Listed records:
(* ===== verification/LinkSafety.v ===== *)
(** * Safety of the messages of a connection

    Whatever octets a message has, [process_message] of [src/core/server.c]
    reaches no undefined behaviour and leaves the server, its buffers and the
    channel of the connection intact: framing, protection, dispatch, response. *)

From S2P Require Export ServiceSystem ChunkSafety.

(** ** The transport *)

(** What the configuration check and the documentation of the TCP adapter say:
    buffers of at least a chunk, a complete adapter, and a read that delivers
    octets, at most as many as asked for. *)
Record transport_ok {W} (cfg : mu_server_config_t W) : Prop := {
  tk_send : MU_MIN_CHUNK_SIZE ≤ cfg_send_buffer_size (cfg_transport cfg) ≤ PTRDIFF_MAX;
  tk_receive : MU_MIN_CHUNK_SIZE ≤ cfg_receive_buffer_size (cfg_transport cfg) ≤ PTRDIFF_MAX;
  tk_chunks : u32_range (cfg_max_chunk_count (cfg_transport cfg));
  tk_message : u32_range (cfg_max_message_size (cfg_transport cfg));
  tk_accept : is_Some (tcp_accept (cfg_tcp_adapter cfg));
  tk_read : ∃ read, tcp_read (cfg_tcp_adapter cfg) = Some read ∧
    ∀ handle size w, 0 ≤ size → zlen (read handle size w).1.2 ≤ size ∧ bytes_ok (read handle size w).1.2;
  tk_write : is_Some (tcp_write (cfg_tcp_adapter cfg));
  tk_close : is_Some (tcp_close_connection (cfg_tcp_adapter cfg));
  tk_tick : is_Some (cfg_get_tick_ms cfg)
}.

(** ** Buffers of messages *)

Lemma service_fault_safe n b handle status : buffer_of n b → n ≤ PTRDIFF_MAX →
  match mu_write_service_fault b n handle status with
  | (Ok len, Some b') => 0 ≤ len ≤ n ∧ buffer_of n b'
  | (Err _, Some b') => buffer_of n b'
  | _ => False
  end.
Proof.
  intros [Hl Hb] Hm; unfold mu_write_service_fault; set (w0 := mu_binary_writer_init (Some b) n); pose proof (zlen_nonneg b).
  assert (H0 : writer_ok w0) by (apply init_writer_ok; [lia|done|done]).
  destruct (wsafe_write_response_prefix MU_ID_SERVICEFAULT handle status ltac:(by ranges) w0 H0) as [[[Hok Hp] Hl' _ Hf] Ho].
  destruct (write_response_prefix _ _ _ w0) as [x w]; cbn [fst snd] in *; cbn [w0 mu_binary_writer_init w_buffer w_length] in *.
  destruct (w_buffer w) as [b'|]; [|done]; destruct Hf as [Hz _].
  assert (buffer_of n b') by (split; [lia|apply Hok]); destruct x; cbn in Ho; [split; [lia|done]|done|done].
Qed.

Ltac upholds_stores := repeat (eapply upholds_bind; [apply upholds_store_bytes; [lia|rewrite ?put_u32_length; try (change (zlen [?x]) with 1); lia|
  first [apply put_u32_bytes|by apply bytes_okb]]|intros _ _]).

Lemma upholds_finalize_symmetric n scid token seq rid len : MU_MIN_CHUNK_SIZE ≤ n →
  upholds (buffer_of n) (mu_uasc_finalize_symmetric n scid token seq rid len) (λ total, 0 ≤ total ≤ n).
Proof.
  unfold MU_MIN_CHUNK_SIZE; intros Hn; unfold mu_uasc_finalize_symmetric, mu_uasc_write_uint32_le; cbv zeta; set (total := to_size _).
  assert (0 ≤ total) by (apply (to_unsigned_range 32); lia); split_if; [apply upholds_fail|]; bool_hyps; upholds_stores; apply upholds_ret; lia.
Qed.

Lemma upholds_finalize_asymmetric_none n scid seq rid len : MU_MIN_CHUNK_SIZE ≤ n →
  upholds (buffer_of n) (mu_uasc_finalize_asymmetric_none n scid seq rid len) (λ total, 0 ≤ total ≤ n).
Proof.
  unfold MU_MIN_CHUNK_SIZE; intros Hn; unfold mu_uasc_finalize_asymmetric_none, mu_uasc_write_uint32_le; cbv zeta; set (total := to_size _).
  assert (0 ≤ total) by (apply (to_unsigned_range 32); lia); split_if; [apply upholds_fail|]; bool_hyps.
  change (zlen POLICY_NONE_URI) with 47; upholds_stores.
  eapply upholds_bind; [apply upholds_store_bytes; [lia|change (zlen POLICY_NONE_URI) with 47; lia|by apply bytes_okb]|intros _ _].
  upholds_stores; apply upholds_ret; lia.
Qed.

(** ERR messages. *)
Lemma upholds_error_message n code reason : n ≤ PTRDIFF_MAX →
  string_ok (mk_string (to_i32 (zlen (default [] reason))) reason) →
  upholds (buffer_of n) (mu_tcp_create_error_message code reason n) (λ len, 0 ≤ len ≤ n).
Proof.
  intros Hn Hr; unfold mu_tcp_create_error_message, tcp_write_uint32_le; cbv zeta.
  replace (match reason with Some s => zlen s | None => 0 end) with (zlen (default [] reason)) by (by destruct reason).
  set (len := zlen (default [] reason)) in *; assert (0 ≤ len) by apply zlen_nonneg; split_if; [apply upholds_fail|]; bool_hyps; upholds_stores.
  apply upholds_get; intros b [Hl Hb]; set (w0 := mk_writer (Some b) n 12 MU_STATUS_GOOD).
  assert (H0 : writer_ok w0) by (split; cbn; [split; [lia|]; split; [lia|done]|lia]).
  destruct (wsafe_write_string _ Hr w0 H0) as [[[Hok Hp] Hl' _ Hf] Ho]; destruct (mu_binary_write_string _ w0) as [x w]; cbn [fst snd] in *.
  cbn [w0 w_buffer w_length] in *; destruct (w_buffer w) as [b'|]; [|done]; destruct Hf as [Hz _]; cbn [default].
  assert (Hb' : buffer_of n b') by (split; [lia|apply Hok]); destruct x; cbn in Ho; [|by split|done].
  split; [exact Hb'|]; change (0 ≤ w_position w ≤ n); lia.
Qed.

Lemma upholds_hello n conn msg limits b : bytes_ok msg → zlen msg ≤ PTRDIFF_MAX → buffer_of n b → 28 ≤ n →
  u32_range (cfg_receive_buffer_size limits) → u32_range (cfg_send_buffer_size limits) →
  u32_range (cfg_max_chunk_count limits) → u32_range (cfg_max_message_size limits) →
  let '(x, conn', b') := mu_tcp_process_hello conn msg (zlen msg) limits b n in no_fault (λ len, len = 28) x ∧ buffer_of n b'.
Proof.
  intros Hb Hl [Hbl Hbb] Hn H1 H2 H3 H4; pose proof (hello_negotiation conn msg (zlen msg) limits b n Hb ltac:(lia) Hl ltac:(lia) H1 H2 H3 H4) as H.
  destruct (mu_tcp_process_hello _ _ _ _ _ _) as [[[len|e|] conn'] b']; [destruct H as (-> & _ & _ & ->)|destruct H as (_ & _ & ->)|done]; [|done].
  split; [done|]; unfold enc_ack; split; [rewrite !zlen_app, !put_u32_length, zlen_zdrop by lia; change (zlen [_; _; _; _]) with 4; lia|].
  rewrite !bytes_ok_app; pose proof put_u32_bytes; split_and!; try done; [by apply bytes_okb|by apply bytes_ok_zdrop].
Qed.
Definition resolved {A} (r : Res A) : bool :=
  match r with Done _ => true | Fail _ => false end.

Declare Scope js_scope.
Delimit Scope js_scope with js.
Notation "x <- m ;; k" := (bind m (fun x => k))
  (at level 61, m at next level, right associativity) : js_scope.
Notation "m ;; k" := (bind m (fun _ => k))
  (at level 61, right associativity) : js_scope.
Open Scope js_scope.

(** A page together with the commands it has received, newest first, each
    with whether its promise resolved ([true]) or rejected ([false]). *)
Record PWorld (St : Type) : Type := {
  st : St;
  plog : list (PageCmd * bool)
}.
Arguments st {St} _.
Arguments plog {St} _.
Arguments Build_PWorld {St} _ _.

(** The browser process: its page, and the commands sent to Puppeteer and to
    the browser, newest first, with the same flag. *)
Record BWorld (St : Type) : Type := {
  pw : PWorld St;
  blog : list (BrowserCmd * bool)
}.
Arguments pw {St} _.
Arguments blog {St} _.
Arguments Build_BWorld {St} _ _.

(* ------------------------------------------------------------------ *)
(** ** constants/selectors.ts *)

Module Constants.
Definition POST_CONTAINER := ".feed-shared-update-v2, .artdeco-card, article.ember-view".
Definition LIKE_BUTTON :=
  "button.react-button__trigger, button.option-component--like-button, button[aria-label*="
    ++ q "Like" ++ " i], button.artdeco-button[aria-label*=" ++ q "like" ++ " i]".
Definition COMMENT_BUTTON :=
  "button.comment-button, button[aria-label*=" ++ q "Comment"
    ++ " i], button.artdeco-button[aria-label*=" ++ q "comment" ++ " i]".
Definition COMMENT_TEXTBOX :=
  ".comments-comment-box__text-input, div[role=" ++ q "textbox"
    ++ "], div.ql-editor, textarea.comments-comment-box__text-editor".
Definition COMMENT_SUBMIT :=
  "button.comments-comment-box__submit-button, button[type=" ++ q "submit"
    ++ "], button.artdeco-button--primary".
Definition ACTION : N := 2000.
Definition NAVIGATION : N := 10000.
Definition ELEMENT : N := 5000.
Definition TYPING : N := 50.
End Constants.

(* ------------------------------------------------------------------ *)
(** ** The node file: its own selectors and wait times *)

Module Node.
Definition LOGIN_USERNAME := "#username".
Definition LOGIN_PASSWORD := "#password".
Definition LOGIN_SUBMIT := "button[type=" ++ q "submit" ++ "]".
Definition LOGIN_VERIFICATION_CODE := "#input__phone_verification_pin".
Definition LOGIN_VERIFICATION_SUBMIT := "button[type=" ++ q "submit" ++ "]".
Definition SECURITY_CHALLENGE :=
  ".form__input--floating, input[name=" ++ q "email-address" ++ "], input[name="
    ++ q "security-code" ++ "], input[id*=" ++ q "verification" ++ "]".
Definition SECURITY_CHALLENGE_SUBMIT :=
  "button[type=" ++ q "submit" ++ "], button.form__submit, button[data-id="
    ++ q "submit" ++ "], button.signin__button, button.action-submit".
Definition LIKE_BUTTON := ".react-button__trigger".
Definition COMMENT_BUTTON := ".comment-button".
Definition COMMENT_TEXTBOX := ".comments-comment-box__form-container .ql-editor".
Definition COMMENT_SUBMIT := ".comments-comment-box__submit-button".
Definition NAVIGATION : N := 15000.
Definition ELEMENT : N := 10000.
Definition TYPING : N := 100.
Definition ACTION : N := 2000.
End Node.

(* ------------------------------------------------------------------ *)
(** ** The host: credentials and node parameters *)

(** The fields of the [linkedInBrowser] credential the node reads, typed as
    the credential's property list declares them: two strings, two booleans
    and the code, a string shown only when [use2FA] is set.  [None] is a field
    the host left [undefined]. *)
Record Credentials : Type := {
  username : string;
  password : string;
  use2FA : option bool;
  twoFactorCode : option string;
  headless : option bool
}.

Definition flag (o : option bool) : Val :=
  match o with Some b => VBool b | None => VUndefined end.

Definition text (o : option string) : Val :=
  match o with Some s => VStr s | None => VUndefined end.

(** [this] of the node functions ([IExecuteFunctions]). *)
Record Ctx : Type := {
  getCredentials : Res (option Credentials);   (* this.getCredentials('linkedInBrowser') *)
  getInputData : nat;                          (* the number of input items *)
  authentication : string;                     (* getNodeParameter('authentication', 0, 'browser') *)
  getNodeParameter : string -> nat -> Res string;
  continueOnFail : bool
}.

(** What the node answers for one item. *)
Record ActionResult : Type := {
  success : bool;
  action : string;
  url : string;
  comment : option string
}.

Inductive ItemJson : Type :=
| JResult (r : ActionResult)   (* a post operation's result *)
| JValue (v : Val)             (* a profile or feed operation's result *)
| JError (msg : string).       (* { error: error.message } *)

Record Item : Type := {
  json : ItemJson;
  pairedItem : nat
}.

(* ------------------------------------------------------------------ *)
(** ** Page code *)

Section Page.

Context {St : Type} (drv : Driver St).

Abbreviation PM := (M (PWorld St)).

(** [await page.<command>] *)
Definition call (c : PageCmd) : PM Val :=
  fun w =>
    let (r, s') := drv_page drv c (st w) in
    (match r with Done v => Ok v | Fail m => Throw m end,
     {| st := s'; plog := (c, resolved r) :: plog w |}).

(** [page.url()] *)
Definition page_url : PM string := fun w => (Ok (drv_url drv (st w)), w).

(** [Date.now()], [new Date().getTime()] *)
Definition date_now : PM N := fun w => (Ok (drv_now drv (st w)), w).

(** [await page.waitForTimeout(ms)] *)
Definition waitForTimeout (ms : N) : PM unit :=
  fun w => (Ok tt, {| st := drv_tick drv ms (st w); plog := (WaitForTimeout ms, true) :: plog w |}).

(** [await Promise.all([a, b])]: both promises are created before either is
    awaited, so [b] is started even when [a] rejects; the combined promise
    rejects with the error of the one that rejected. *)
Definition promise_all2 (a b : PM Val) : PM unit :=
  fun w =>
    match a w with
    | (Ok _, w1) =>
        match b w1 with
        | (Ok _, w2) => (Ok tt, w2)
        | (Throw e, w2) => (Throw e, w2)
        | (Diverge, w2) => (Diverge, w2)
        end
    | (Throw e, w1) => (Throw e, snd (b w1))
    | (Diverge, w1) => (Diverge, w1)
    end.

Brief: Extract the first line above and each line after it up to and including the one with "reaches no undefined", please, exactly and with nothing else.

Response:
(* ===== verification/LinkSafety.v ===== *)
(** * Safety of the messages of a connection

    Whatever octets a message has, [process_message] of [src/core/server.c]
    reaches no undefined behaviour and leaves the server, its buffers and the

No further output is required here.